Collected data
(* ===== verification/Auth.v ===== *)
(** * auth.c: checking the authentication options, and PAP passwords

    [check_auth_options] with the searches it makes before the task starts, and
    [check_passwd], the PAP server's check of a name and a password.  What they
    use of the task beyond its state record (the host name, the login database,
    the files, the routine for encrypted passwords) are arguments. *)

From S2P Require Export Link Password.

(** [FUNCPTR pppCryptRtn]: the encrypted string of a key and an array that
    starts with the setting; [None] for an access outside of an object. *)
Definition crypt_rtn := list Z -> list Z -> option (list Z).
(** [crypt] as [cryptRtnInit] installs it, called in the state [s]. *)
Definition cryptRtn (big : bool) (s : des_state) : crypt_rtn := fun key setting =>
  match crypt big key setting s with Ok r _ => Some r | _ => None end.

Section Auth.
Context `{PppEnv} `{Endian} `{SecretLib} `{Files}.
(** The table of secrets and the two files of the options. *)
Context (lib : secret_lib) (pap_file chap_file : option (list Z)).
(** [hostname], [uselogin] and [remote_name] of the task. *)
Context (hostname : list Z) (uselogin : bool) (remote_name : list Z).

(** ** check_auth_options *)

(** The password to send, from the table or the file. *)
Definition get_upap_passwd : task bool :=
  u <- gets user ;;
  r <- access (pppSecretFind lib (Some u) (Some remote_name)) ;;
  r <- match r with
       | Some r => ret (Some r)
       | None => access (scan_file pap_file (Some u) (Some remote_name))
       end ;;
  match r with
  | None => ret false
  | Some r =>
      modify (fun w => w <| passwd := take (Z.to_nat (MAXSECRETLEN - 1)) (fd_secret r) |>) ;;
      ret true
  end.

(** Whether the table or the file has an entry. *)
Definition have_secret (file : option (list Z)) (client server : option (list Z)) : task bool :=
  if pppSecretKnown lib client server then ret true else
  r <- access (scan_file file client server) ;;
  ret (match r with Some _ => true | None => false end).

Definition have_upap_secret : task bool :=
  if uselogin then ret true else
  name <- gets our_name ;; have_secret pap_file None (Some name).

Definition have_chap_secret (client server : list Z) : task bool :=
  match client, server with
  | [], _ => have_secret chap_file None (Some server)
  | _, [] => have_secret chap_file (Some client) None
  | _, _ => have_secret chap_file (Some client) (Some server)
  end.

(** [if (c && !m) drop] *)
Definition drop_unless (c : bool) (m : task bool) (drop : task unit) : task unit :=
  when c (ok <- m ;; when (negb ok) drop).

Definition check_auth_options : task unit :=
  name <- gets our_name ;;
  when (bool_decide (name = [])) (modify (fun w => w <| our_name := hostname |>)) ;;
  u <- gets user ;; name <- gets our_name ;;
  when (bool_decide (u = [])) (modify (fun w => w <| user := name |>)) ;;
  required <- gets auth_required ;; wo <- gets lcp_wantoptions ;;
  when (required && negb (neg_chap wo) && negb (neg_upap wo))
    (modify (fun w => w <| lcp_wantoptions ::=
       fun wo => wo <| neg_chap := true |> <| neg_upap := true |> |>)) ;;
  ao <- gets lcp_allowoptions ;; pw <- gets passwd ;;
  drop_unless (neg_upap ao && bool_decide (pw = [])) get_upap_passwd
    (modify (fun w => w <| lcp_allowoptions ::= fun ao => ao <| neg_upap := false |> |>)) ;;
  wo <- gets lcp_wantoptions ;;
  drop_unless (neg_upap wo && negb uselogin) have_upap_secret
    (modify (fun w => w <| lcp_wantoptions ::= fun wo => wo <| neg_upap := false |> |>)) ;;
  ao <- gets lcp_allowoptions ;; name <- gets our_name ;;
  drop_unless (neg_chap ao) (have_chap_secret name remote_name)
    (modify (fun w => w <| lcp_allowoptions ::= fun ao => ao <| neg_chap := false |> |>)) ;;
  wo <- gets lcp_wantoptions ;;
  drop_unless (neg_chap wo) (have_chap_secret remote_name name)
    (modify (fun w => w <| lcp_wantoptions ::= fun wo => wo <| neg_chap := false |> |>)) ;;
  required <- gets auth_required ;; wo <- gets lcp_wantoptions ;;
  when (required && negb (neg_chap wo) && negb (neg_upap wo)) (die 1).

(** ** check_passwd *)

Definition UPAP_AUTHACK := 2.
Definition UPAP_AUTHNAK := 3.

(** A copy of [n] characters in an array of 256, with its NUL; [rest] is what
    the array holds behind it. *)
Definition local_copy (a : list Z) (n : Z) (rest : list Z) : option (list Z) :=
  bs ← slice 0 (Z.to_nat n) a;
  if n <? 256 then Some (bs ++ 0 :: rest) else None.

(** [secret[0] == 0 || !strcmp(passwd, secret) || (pppCryptRtn != NULL &&
    !strcmp(pppCryptRtn(secret, passwd), passwd))] *)
Definition secret_matches (rtn : option crypt_rtn) (secret passwd : list Z) : option bool :=
  if bool_decide (secret = []) || bool_decide (cstring passwd = secret) then Some true else
  match rtn with
  | None => Some false
  | Some f => r ← f secret passwd; Some (bool_decide (r = cstring passwd))
  end.

(** The addresses that go with a secret that was found and matches. *)
Definition granted (rtn : option crypt_rtn) (passwd : list Z) (r : option found)
  : option (option (list (list Z))) :=
  match r with
  | None => Some None
  | Some r =>
      ok ← secret_matches rtn (fd_secret r) passwd;
      Some (if ok : bool then Some (fd_addrs r) else None)
  end.

(** [login_ok] is the result of [loginUserVerify]; [rest] is what is on the
    stack behind the copy of the password.  The result is the code for PAP. *)
Definition check_passwd (rtn : option crypt_rtn) (login_ok : list Z -> list Z -> bool)
  (rest auser : list Z) (userlen : Z) (apasswd : list Z) (passwdlen : Z) : task Z :=
  pw <- access (local_copy apasswd passwdlen rest) ;;
  u <- access (local_copy auser userlen []) ;;
  let u := cstring u in
  let accept addrs := modify (fun w => w <| addresses := wordlist addrs |>) ;; ret UPAP_AUTHACK in
  if uselogin then
    (if login_ok u (cstring pw) then accept [] else ret UPAP_AUTHNAK)
  else
    name <- gets our_name ;;
    r <- access (pppSecretFind lib (Some u) (Some name)) ;;
    g <- access (granted rtn pw r) ;;
    match g with
    | Some addrs => accept addrs
    | None =>
        r <- access (scan_file pap_file (Some u) (Some name)) ;;
        g <- access (granted rtn pw r) ;;
        match g with Some addrs => accept addrs | None => ret UPAP_AUTHNAK end
    end.
End Auth.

* AIM OF THE EXERCISE
Transcribe every record above word for word.

* RESULT
(* ===== verification/Auth.v ===== *)
(** * auth.c: checking the authentication options, and PAP passwords

    [check_auth_options] with the searches it makes before the task starts, and
    [check_passwd], the PAP server's check of a name and a password.  What they
    use of the task beyond its state record (the host name, the login database,
    the files, the routine for encrypted passwords) are arguments. *)

From S2P Require Export Link Password.

(** [FUNCPTR pppCryptRtn]: the encrypted string of a key and an array that
    starts with the setting; [None] for an access outside of an object. *)
Definition crypt_rtn := list Z -> list Z -> option (list Z).
(** [crypt] as [cryptRtnInit] installs it, called in the state [s]. *)
Definition cryptRtn (big : bool) (s : des_state) : crypt_rtn := fun key setting =>
  match crypt big key setting s with Ok r _ => Some r | _ => None end.

Section Auth.
Context `{PppEnv} `{Endian} `{SecretLib} `{Files}.
(** The table of secrets and the two files of the options. *)
Context (lib : secret_lib) (pap_file chap_file : option (list Z)).
(** [hostname], [uselogin] and [remote_name] of the task. *)
Context (hostname : list Z) (uselogin : bool) (remote_name : list Z).

(** ** check_auth_options *)

(** The password to send, from the table or the file. *)
Definition get_upap_passwd : task bool :=
  u <- gets user ;;
  r <- access (pppSecretFind lib (Some u) (Some remote_name)) ;;
  r <- match r with
       | Some r => ret (Some r)
       | None => access (scan_file pap_file (Some u) (Some remote_name))
       end ;;
  match r with
  | None => ret false
  | Some r =>
      modify (fun w => w <| passwd := take (Z.to_nat (MAXSECRETLEN - 1)) (fd_secret r) |>) ;;
      ret true
  end.

(** Whether the table or the file has an entry. *)
Definition have_secret (file : option (list Z)) (client server : option (list Z)) : task bool :=
  if pppSecretKnown lib client server then ret true else
  r <- access (scan_file file client server) ;;
  ret (match r with Some _ => true | None => false end).

Definition have_upap_secret : task bool :=
  if uselogin then ret true else
  name <- gets our_name ;; have_secret pap_file None (Some name).

Definition have_chap_secret (client server : list Z) : task bool :=
  match client, server with
  | [], _ => have_secret chap_file None (Some server)
  | _, [] => have_secret chap_file (Some client) None
  | _, _ => have_secret chap_file (Some client) (Some server)
  end.

(** [if (c && !m) drop] *)
Definition drop_unless (c : bool) (m : task bool) (drop : task unit) : task unit :=
  when c (ok <- m ;; when (negb ok) drop).

Definition check_auth_options : task unit :=
  name <- gets our_name ;;
  when (bool_decide (name = [])) (modify (fun w => w <| our_name := hostname |>)) ;;
  u <- gets user ;; name <- gets our_name ;;
  when (bool_decide (u = [])) (modify (fun w => w <| user := name |>)) ;;
  required <- gets auth_required ;; wo <- gets lcp_wantoptions ;;
  when (required && negb (neg_chap wo) && negb (neg_upap wo))
    (modify (fun w => w <| lcp_wantoptions ::=
       fun wo => wo <| neg_chap := true |> <| neg_upap := true |> |>)) ;;
  ao <- gets lcp_allowoptions ;; pw <- gets passwd ;;
  drop_unless (neg_upap ao && bool_decide (pw = [])) get_upap_passwd
    (modify (fun w => w <| lcp_allowoptions ::= fun ao => ao <| neg_upap := false |> |>)) ;;
  wo <- gets lcp_wantoptions ;;
  drop_unless (neg_upap wo && negb uselogin) have_upap_secret
    (modify (fun w => w <| lcp_wantoptions ::= fun wo => wo <| neg_upap := false |> |>)) ;;
  ao <- gets lcp_allowoptions ;; name <- gets our_name ;;
  drop_unless (neg_chap ao) (have_chap_secret name remote_name)
    (modify (fun w => w <| lcp_allowoptions ::= fun ao => ao <| neg_chap := false |> |>)) ;;
  wo <- gets lcp_wantoptions ;;
  drop_unless (neg_chap wo) (have_chap_secret remote_name name)
    (modify (fun w => w <| lcp_wantoptions ::= fun wo => wo <| neg_chap := false |> |>)) ;;
  required <- gets auth_required ;; wo <- gets lcp_wantoptions ;;
  when (required && negb (neg_chap wo) && negb (neg_upap wo)) (die 1).

(** ** check_passwd *)

Definition UPAP_AUTHACK := 2.
Definition UPAP_AUTHNAK := 3.

(** A copy of [n] characters in an array of 256, with its NUL; [rest] is what
    the array holds behind it. *)
Definition local_copy (a : list Z) (n : Z) (rest : list Z) : option (list Z) :=
  bs ← slice 0 (Z.to_nat n) a;
  if n <? 256 then Some (bs ++ 0 :: rest) else None.

(** [secret[0] == 0 || !strcmp(passwd, secret) || (pppCryptRtn != NULL &&
    !strcmp(pppCryptRtn(secret, passwd), passwd))] *)
Definition secret_matches (rtn : option crypt_rtn) (secret passwd : list Z) : option bool :=
  if bool_decide (secret = []) || bool_decide (cstring passwd = secret) then Some true else
  match rtn with
  | None => Some false
  | Some f => r ← f secret passwd; Some (bool_decide (r = cstring passwd))
  end.

(** The addresses that go with a secret that was found and matches. *)
Definition granted (rtn : option crypt_rtn) (passwd : list Z) (r : option found)
  : option (option (list (list Z))) :=
  match r with
  | None => Some None
  | Some r =>
      ok ← secret_matches rtn (fd_secret r) passwd;
      Some (if ok : bool then Some (fd_addrs r) else None)
  end.

(** [login_ok] is the result of [loginUserVerify]; [rest] is what is on the
    stack behind the copy of the password.  The result is the code for PAP. *)
Definition check_passwd (rtn : option crypt_rtn) (login_ok : list Z -> list Z -> bool)
  (rest auser : list Z) (userlen : Z) (apasswd : list Z) (passwdlen : Z) : task Z :=
  pw <- access (local_copy apasswd passwdlen rest) ;;
  u <- access (local_copy auser userlen []) ;;
  let u := cstring u in
  let accept addrs := modify (fun w => w <| addresses := wordlist addrs |>) ;; ret UPAP_AUTHACK in
  if uselogin then
    (if login_ok u (cstring pw) then accept [] else ret UPAP_AUTHNAK)
  else
    name <- gets our_name ;;
    r <- access (pppSecretFind lib (Some u) (Some name)) ;;
    g <- access (granted rtn pw r) ;;
    match g with
    | Some addrs => accept addrs
    | None =>
        r <- access (scan_file pap_file (Some u) (Some name)) ;;
        g <- access (granted rtn pw r) ;;
        match g with Some addrs => accept addrs | None => ret UPAP_AUTHNAK end
    end.
End Auth.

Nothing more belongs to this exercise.